▶ _YOUR TASK_
In the listing below, locate the line that contains "z => coerced" and the line that contains "(** [Field(ge=lo, le=hi)]: a". Restate word for word those two lines and every line between them, and nothing else.

▶ _RECORDS FOR THE EXERCISE_
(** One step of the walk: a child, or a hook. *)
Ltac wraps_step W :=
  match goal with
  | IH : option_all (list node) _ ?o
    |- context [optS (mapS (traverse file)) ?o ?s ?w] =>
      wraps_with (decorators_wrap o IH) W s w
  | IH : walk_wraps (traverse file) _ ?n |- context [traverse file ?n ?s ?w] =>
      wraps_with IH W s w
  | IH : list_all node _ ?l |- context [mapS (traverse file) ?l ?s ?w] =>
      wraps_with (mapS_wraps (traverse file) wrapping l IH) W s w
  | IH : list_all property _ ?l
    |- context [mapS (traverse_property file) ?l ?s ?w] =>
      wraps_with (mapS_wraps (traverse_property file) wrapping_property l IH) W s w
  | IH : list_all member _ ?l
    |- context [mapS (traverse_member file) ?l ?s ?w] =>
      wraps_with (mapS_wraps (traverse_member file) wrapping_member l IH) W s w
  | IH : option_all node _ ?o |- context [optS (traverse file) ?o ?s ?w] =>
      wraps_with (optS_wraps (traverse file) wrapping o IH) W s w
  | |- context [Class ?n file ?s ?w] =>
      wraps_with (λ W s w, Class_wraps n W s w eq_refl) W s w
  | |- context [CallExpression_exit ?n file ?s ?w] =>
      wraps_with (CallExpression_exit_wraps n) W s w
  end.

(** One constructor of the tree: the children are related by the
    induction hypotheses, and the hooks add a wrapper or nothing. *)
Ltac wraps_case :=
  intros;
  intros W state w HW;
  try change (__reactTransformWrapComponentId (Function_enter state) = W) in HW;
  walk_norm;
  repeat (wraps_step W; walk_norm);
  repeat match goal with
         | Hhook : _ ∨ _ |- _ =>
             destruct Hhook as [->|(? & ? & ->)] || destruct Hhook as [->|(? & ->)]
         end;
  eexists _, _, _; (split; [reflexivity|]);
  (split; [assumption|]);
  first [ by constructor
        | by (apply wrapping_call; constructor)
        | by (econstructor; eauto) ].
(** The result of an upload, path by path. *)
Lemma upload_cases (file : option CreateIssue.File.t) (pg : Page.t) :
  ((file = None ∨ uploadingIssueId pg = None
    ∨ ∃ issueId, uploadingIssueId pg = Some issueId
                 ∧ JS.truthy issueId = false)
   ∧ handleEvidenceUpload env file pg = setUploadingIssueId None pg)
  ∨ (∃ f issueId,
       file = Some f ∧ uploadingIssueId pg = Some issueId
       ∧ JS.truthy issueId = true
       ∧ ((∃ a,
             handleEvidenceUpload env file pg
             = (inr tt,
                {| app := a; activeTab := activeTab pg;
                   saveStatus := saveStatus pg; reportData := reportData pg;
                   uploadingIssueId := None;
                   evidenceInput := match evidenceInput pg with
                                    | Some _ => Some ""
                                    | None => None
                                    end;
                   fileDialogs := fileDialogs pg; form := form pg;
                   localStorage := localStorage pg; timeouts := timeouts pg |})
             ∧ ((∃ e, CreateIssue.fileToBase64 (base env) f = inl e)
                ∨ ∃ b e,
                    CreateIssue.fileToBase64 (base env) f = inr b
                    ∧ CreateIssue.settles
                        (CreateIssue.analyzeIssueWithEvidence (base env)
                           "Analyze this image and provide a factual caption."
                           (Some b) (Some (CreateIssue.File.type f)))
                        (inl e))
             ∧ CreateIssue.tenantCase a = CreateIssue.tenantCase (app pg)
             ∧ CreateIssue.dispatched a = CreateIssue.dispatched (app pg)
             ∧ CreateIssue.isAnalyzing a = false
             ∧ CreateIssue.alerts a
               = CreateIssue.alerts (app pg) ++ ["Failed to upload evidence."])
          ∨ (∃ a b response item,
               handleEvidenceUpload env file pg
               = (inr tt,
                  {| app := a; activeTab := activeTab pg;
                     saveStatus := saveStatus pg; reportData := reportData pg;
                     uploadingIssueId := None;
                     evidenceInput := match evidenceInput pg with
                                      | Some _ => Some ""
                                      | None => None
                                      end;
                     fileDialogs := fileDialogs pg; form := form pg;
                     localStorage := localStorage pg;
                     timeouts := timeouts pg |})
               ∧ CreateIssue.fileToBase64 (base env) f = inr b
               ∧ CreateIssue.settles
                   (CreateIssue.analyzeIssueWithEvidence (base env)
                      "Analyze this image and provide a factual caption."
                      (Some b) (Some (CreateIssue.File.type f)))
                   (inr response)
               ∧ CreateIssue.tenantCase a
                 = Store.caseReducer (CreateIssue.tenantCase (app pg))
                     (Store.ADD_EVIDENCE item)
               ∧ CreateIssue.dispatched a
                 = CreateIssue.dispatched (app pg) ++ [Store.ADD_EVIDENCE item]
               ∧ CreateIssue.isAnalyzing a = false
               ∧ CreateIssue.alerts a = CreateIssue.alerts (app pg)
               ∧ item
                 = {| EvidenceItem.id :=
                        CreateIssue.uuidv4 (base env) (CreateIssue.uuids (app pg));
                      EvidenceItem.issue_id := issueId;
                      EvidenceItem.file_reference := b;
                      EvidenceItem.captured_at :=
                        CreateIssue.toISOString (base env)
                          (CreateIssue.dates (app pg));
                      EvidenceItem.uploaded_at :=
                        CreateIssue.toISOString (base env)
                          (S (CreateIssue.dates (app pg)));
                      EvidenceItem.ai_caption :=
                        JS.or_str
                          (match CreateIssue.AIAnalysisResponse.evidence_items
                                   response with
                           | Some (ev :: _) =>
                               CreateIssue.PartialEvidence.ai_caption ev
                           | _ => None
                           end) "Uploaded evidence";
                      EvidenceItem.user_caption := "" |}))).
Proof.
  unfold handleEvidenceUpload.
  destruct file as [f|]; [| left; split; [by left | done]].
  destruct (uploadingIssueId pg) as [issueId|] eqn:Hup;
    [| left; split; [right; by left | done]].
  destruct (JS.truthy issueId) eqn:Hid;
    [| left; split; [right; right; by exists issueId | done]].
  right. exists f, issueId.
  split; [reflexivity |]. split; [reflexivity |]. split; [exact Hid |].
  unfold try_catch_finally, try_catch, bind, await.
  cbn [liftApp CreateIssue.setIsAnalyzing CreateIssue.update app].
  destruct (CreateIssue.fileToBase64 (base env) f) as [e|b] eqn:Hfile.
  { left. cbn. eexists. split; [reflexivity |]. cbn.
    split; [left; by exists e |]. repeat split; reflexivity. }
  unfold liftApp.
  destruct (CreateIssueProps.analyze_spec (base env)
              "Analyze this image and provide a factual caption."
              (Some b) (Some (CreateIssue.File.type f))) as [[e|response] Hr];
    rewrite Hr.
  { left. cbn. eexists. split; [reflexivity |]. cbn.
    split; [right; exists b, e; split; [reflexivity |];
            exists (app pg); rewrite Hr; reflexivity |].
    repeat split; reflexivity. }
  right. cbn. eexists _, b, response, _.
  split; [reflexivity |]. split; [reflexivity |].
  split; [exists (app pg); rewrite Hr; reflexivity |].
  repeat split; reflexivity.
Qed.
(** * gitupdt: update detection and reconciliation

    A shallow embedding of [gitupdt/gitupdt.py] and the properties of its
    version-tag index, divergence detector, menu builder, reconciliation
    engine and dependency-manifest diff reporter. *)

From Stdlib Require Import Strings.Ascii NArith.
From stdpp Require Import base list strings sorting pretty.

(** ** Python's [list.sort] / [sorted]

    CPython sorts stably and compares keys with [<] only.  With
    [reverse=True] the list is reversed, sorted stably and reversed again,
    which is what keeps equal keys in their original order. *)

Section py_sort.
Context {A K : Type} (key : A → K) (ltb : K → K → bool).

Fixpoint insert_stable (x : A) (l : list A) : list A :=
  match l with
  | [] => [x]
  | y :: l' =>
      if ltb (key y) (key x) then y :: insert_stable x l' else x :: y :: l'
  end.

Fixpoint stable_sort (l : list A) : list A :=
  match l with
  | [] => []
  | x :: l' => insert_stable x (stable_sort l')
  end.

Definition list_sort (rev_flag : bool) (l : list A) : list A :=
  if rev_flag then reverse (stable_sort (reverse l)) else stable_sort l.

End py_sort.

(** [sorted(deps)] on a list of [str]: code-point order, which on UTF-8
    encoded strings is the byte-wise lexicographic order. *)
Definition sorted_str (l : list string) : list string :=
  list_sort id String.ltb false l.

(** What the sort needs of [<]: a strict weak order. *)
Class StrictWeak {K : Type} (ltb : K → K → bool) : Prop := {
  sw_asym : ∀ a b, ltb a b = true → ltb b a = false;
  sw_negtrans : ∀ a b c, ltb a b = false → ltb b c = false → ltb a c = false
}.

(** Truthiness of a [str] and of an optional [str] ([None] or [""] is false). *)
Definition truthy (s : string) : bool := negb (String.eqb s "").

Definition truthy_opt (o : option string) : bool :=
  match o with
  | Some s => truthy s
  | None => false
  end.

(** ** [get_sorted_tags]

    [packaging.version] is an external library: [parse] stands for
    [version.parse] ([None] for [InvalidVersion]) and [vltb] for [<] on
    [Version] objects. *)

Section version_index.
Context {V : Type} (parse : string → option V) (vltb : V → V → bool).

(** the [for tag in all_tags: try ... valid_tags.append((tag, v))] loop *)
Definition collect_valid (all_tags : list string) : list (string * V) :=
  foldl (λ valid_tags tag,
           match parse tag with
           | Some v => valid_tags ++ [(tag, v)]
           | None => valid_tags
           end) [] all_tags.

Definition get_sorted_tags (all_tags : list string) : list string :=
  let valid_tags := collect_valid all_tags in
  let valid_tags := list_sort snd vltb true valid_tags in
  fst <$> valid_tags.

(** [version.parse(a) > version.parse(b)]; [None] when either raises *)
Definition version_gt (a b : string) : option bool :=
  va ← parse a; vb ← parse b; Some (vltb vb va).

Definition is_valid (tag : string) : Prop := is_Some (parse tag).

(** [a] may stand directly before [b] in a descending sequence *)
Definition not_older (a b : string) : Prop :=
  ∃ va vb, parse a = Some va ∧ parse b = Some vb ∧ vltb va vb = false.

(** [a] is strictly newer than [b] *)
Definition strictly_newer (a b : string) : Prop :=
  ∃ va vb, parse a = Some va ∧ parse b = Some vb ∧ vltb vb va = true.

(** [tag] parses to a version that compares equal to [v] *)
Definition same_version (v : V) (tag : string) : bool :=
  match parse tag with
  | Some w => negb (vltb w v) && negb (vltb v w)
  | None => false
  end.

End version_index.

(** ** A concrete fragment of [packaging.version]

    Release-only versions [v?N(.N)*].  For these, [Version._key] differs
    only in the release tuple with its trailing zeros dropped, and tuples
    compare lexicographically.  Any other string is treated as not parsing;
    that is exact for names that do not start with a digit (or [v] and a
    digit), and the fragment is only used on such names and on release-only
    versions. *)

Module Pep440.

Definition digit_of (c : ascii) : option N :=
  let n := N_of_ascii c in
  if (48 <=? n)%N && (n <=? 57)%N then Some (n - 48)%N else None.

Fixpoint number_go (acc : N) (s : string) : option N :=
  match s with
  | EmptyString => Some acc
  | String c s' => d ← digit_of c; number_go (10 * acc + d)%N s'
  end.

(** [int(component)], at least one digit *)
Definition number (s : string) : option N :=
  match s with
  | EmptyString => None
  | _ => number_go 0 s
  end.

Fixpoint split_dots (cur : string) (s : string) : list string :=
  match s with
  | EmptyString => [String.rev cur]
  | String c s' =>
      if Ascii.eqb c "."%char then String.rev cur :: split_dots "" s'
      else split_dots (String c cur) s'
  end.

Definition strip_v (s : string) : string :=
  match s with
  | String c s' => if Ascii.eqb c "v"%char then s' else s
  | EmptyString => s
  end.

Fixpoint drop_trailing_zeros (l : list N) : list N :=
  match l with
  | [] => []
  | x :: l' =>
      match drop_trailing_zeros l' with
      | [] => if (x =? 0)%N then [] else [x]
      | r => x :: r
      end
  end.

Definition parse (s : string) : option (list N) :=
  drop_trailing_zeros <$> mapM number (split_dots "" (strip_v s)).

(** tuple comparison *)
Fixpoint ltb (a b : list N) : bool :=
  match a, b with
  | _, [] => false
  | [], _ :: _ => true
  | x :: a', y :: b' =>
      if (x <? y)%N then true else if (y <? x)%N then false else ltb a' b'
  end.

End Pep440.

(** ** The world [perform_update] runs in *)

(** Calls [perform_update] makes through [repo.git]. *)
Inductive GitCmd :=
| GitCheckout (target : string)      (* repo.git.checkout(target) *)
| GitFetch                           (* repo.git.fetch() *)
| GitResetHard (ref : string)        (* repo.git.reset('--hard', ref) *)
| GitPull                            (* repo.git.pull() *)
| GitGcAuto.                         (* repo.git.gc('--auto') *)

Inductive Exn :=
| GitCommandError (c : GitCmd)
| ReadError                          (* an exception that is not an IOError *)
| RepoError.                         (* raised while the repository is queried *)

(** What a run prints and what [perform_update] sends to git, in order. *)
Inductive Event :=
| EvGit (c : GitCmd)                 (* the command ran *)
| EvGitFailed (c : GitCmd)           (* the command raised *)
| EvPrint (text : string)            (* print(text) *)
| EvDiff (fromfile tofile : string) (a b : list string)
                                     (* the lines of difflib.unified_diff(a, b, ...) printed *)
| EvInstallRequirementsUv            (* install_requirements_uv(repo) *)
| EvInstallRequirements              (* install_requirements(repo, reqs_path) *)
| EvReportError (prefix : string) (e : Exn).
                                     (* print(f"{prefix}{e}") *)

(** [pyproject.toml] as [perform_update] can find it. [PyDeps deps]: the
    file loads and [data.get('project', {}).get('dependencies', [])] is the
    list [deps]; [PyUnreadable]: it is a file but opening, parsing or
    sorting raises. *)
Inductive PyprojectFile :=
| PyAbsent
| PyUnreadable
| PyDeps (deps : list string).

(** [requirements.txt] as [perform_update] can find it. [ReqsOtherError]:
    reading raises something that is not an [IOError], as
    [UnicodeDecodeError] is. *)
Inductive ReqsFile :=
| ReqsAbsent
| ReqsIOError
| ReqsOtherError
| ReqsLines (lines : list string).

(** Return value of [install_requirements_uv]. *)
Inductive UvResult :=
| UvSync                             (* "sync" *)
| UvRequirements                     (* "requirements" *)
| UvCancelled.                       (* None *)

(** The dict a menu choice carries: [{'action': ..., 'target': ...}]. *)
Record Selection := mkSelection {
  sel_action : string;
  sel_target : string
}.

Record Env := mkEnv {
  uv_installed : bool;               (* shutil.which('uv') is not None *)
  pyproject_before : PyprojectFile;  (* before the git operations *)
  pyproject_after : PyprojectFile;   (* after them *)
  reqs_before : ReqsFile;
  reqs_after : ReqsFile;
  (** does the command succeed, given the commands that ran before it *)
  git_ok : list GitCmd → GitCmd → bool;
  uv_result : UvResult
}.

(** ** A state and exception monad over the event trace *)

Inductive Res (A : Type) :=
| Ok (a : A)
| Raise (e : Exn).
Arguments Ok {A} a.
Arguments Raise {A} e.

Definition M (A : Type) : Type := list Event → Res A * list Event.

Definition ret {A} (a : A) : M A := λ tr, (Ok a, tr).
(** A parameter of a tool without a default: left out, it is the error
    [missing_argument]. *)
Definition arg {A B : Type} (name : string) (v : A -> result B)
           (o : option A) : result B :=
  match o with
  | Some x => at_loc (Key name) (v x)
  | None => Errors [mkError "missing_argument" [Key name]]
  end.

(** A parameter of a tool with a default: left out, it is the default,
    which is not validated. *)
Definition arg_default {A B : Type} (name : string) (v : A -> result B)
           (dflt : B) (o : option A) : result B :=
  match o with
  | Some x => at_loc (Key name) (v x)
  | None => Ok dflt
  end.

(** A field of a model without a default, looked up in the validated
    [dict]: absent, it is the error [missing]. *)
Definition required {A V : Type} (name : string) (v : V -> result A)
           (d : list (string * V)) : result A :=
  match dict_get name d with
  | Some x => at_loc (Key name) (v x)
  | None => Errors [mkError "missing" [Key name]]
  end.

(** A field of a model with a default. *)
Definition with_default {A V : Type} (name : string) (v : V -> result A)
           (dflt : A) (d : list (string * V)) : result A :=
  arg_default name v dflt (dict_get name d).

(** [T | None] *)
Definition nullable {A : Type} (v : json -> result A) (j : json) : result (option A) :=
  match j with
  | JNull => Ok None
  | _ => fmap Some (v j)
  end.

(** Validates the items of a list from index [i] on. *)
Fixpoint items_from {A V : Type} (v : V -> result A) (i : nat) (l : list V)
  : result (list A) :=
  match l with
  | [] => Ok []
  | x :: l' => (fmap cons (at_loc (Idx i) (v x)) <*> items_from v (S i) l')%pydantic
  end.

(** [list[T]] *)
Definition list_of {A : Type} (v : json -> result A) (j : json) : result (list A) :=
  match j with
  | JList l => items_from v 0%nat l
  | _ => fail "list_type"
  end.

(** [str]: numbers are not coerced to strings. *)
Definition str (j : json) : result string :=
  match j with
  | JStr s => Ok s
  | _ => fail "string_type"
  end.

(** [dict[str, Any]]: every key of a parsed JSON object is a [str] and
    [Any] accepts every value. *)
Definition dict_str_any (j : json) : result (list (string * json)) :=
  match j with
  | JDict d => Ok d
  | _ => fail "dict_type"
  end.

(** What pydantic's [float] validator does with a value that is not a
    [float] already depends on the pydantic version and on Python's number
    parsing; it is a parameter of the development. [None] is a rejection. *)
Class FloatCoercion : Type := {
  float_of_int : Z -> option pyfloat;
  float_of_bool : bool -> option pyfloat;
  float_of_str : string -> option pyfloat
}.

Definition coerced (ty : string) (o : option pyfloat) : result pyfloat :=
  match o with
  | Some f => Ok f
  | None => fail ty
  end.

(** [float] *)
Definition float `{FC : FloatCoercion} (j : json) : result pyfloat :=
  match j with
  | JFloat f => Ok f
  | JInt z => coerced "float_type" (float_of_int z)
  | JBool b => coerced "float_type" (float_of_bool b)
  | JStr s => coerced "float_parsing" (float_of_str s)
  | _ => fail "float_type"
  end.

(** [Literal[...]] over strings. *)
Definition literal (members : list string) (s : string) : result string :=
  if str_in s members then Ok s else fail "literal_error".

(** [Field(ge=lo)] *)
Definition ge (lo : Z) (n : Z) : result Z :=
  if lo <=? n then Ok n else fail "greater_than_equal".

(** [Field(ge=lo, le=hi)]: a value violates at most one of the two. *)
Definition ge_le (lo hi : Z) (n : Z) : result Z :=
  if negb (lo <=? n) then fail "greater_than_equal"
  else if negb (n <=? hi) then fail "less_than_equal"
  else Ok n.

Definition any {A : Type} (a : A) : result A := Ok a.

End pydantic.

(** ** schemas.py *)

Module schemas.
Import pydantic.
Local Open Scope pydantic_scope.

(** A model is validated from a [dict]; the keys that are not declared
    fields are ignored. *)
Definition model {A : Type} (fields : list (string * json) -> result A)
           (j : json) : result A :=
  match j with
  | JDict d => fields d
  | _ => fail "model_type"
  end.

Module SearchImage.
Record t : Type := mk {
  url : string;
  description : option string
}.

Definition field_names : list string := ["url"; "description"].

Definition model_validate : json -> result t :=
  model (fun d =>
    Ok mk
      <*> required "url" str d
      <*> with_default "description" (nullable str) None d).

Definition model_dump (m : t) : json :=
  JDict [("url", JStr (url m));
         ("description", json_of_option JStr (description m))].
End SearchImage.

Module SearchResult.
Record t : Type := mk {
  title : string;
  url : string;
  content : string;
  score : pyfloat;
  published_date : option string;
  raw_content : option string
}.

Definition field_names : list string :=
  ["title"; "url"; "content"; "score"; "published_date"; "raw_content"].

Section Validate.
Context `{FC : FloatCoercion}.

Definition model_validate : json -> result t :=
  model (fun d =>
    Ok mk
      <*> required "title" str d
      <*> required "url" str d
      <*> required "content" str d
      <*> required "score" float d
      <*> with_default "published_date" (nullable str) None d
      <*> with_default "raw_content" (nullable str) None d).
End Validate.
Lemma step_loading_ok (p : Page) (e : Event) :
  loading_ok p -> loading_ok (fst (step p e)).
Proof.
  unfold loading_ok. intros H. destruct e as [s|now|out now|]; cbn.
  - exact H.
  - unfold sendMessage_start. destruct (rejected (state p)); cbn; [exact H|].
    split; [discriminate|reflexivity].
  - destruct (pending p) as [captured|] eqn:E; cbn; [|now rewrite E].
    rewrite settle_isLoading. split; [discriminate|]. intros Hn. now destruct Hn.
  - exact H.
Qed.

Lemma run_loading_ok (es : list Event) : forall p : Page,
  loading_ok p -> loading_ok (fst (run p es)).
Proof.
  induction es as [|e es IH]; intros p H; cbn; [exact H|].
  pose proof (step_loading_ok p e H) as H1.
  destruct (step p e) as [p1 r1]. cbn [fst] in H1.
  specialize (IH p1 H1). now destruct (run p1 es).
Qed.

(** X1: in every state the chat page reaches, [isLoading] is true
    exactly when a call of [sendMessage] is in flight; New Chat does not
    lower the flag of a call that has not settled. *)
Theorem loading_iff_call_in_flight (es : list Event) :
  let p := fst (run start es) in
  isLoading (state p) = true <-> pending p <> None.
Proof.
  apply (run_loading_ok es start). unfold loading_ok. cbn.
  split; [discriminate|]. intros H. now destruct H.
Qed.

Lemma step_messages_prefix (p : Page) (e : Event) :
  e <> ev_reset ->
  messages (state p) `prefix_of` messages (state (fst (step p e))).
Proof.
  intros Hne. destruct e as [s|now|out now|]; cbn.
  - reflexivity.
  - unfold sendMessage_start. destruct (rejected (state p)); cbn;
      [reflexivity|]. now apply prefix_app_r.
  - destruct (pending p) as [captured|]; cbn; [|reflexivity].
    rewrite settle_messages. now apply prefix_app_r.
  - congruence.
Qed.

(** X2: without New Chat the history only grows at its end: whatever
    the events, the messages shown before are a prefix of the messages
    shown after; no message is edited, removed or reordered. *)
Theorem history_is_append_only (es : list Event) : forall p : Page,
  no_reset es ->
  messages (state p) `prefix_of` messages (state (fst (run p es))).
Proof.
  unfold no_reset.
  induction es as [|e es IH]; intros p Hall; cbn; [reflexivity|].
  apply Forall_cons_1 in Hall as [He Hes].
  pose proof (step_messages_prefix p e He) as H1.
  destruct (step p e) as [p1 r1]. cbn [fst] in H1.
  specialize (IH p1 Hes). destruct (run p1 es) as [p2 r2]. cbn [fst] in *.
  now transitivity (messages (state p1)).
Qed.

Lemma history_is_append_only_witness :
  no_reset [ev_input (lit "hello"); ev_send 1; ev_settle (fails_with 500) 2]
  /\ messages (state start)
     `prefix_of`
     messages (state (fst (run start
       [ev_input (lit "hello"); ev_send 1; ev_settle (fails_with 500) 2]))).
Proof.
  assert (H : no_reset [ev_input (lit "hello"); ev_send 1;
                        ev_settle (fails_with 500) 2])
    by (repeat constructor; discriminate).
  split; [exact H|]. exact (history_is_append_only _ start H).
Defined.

▶ _RESPONSE TO THIS TASK_
  | JInt z => coerced "float_type" (float_of_int z)
  | JBool b => coerced "float_type" (float_of_bool b)
  | JStr s => coerced "float_parsing" (float_of_str s)
  | _ => fail "float_type"
  end.

(** [Literal[...]] over strings. *)
Definition literal (members : list string) (s : string) : result string :=
  if str_in s members then Ok s else fail "literal_error".

(** [Field(ge=lo)] *)
Definition ge (lo : Z) (n : Z) : result Z :=
  if lo <=? n then Ok n else fail "greater_than_equal".

(** [Field(ge=lo, le=hi)]: a value violates at most one of the two. *)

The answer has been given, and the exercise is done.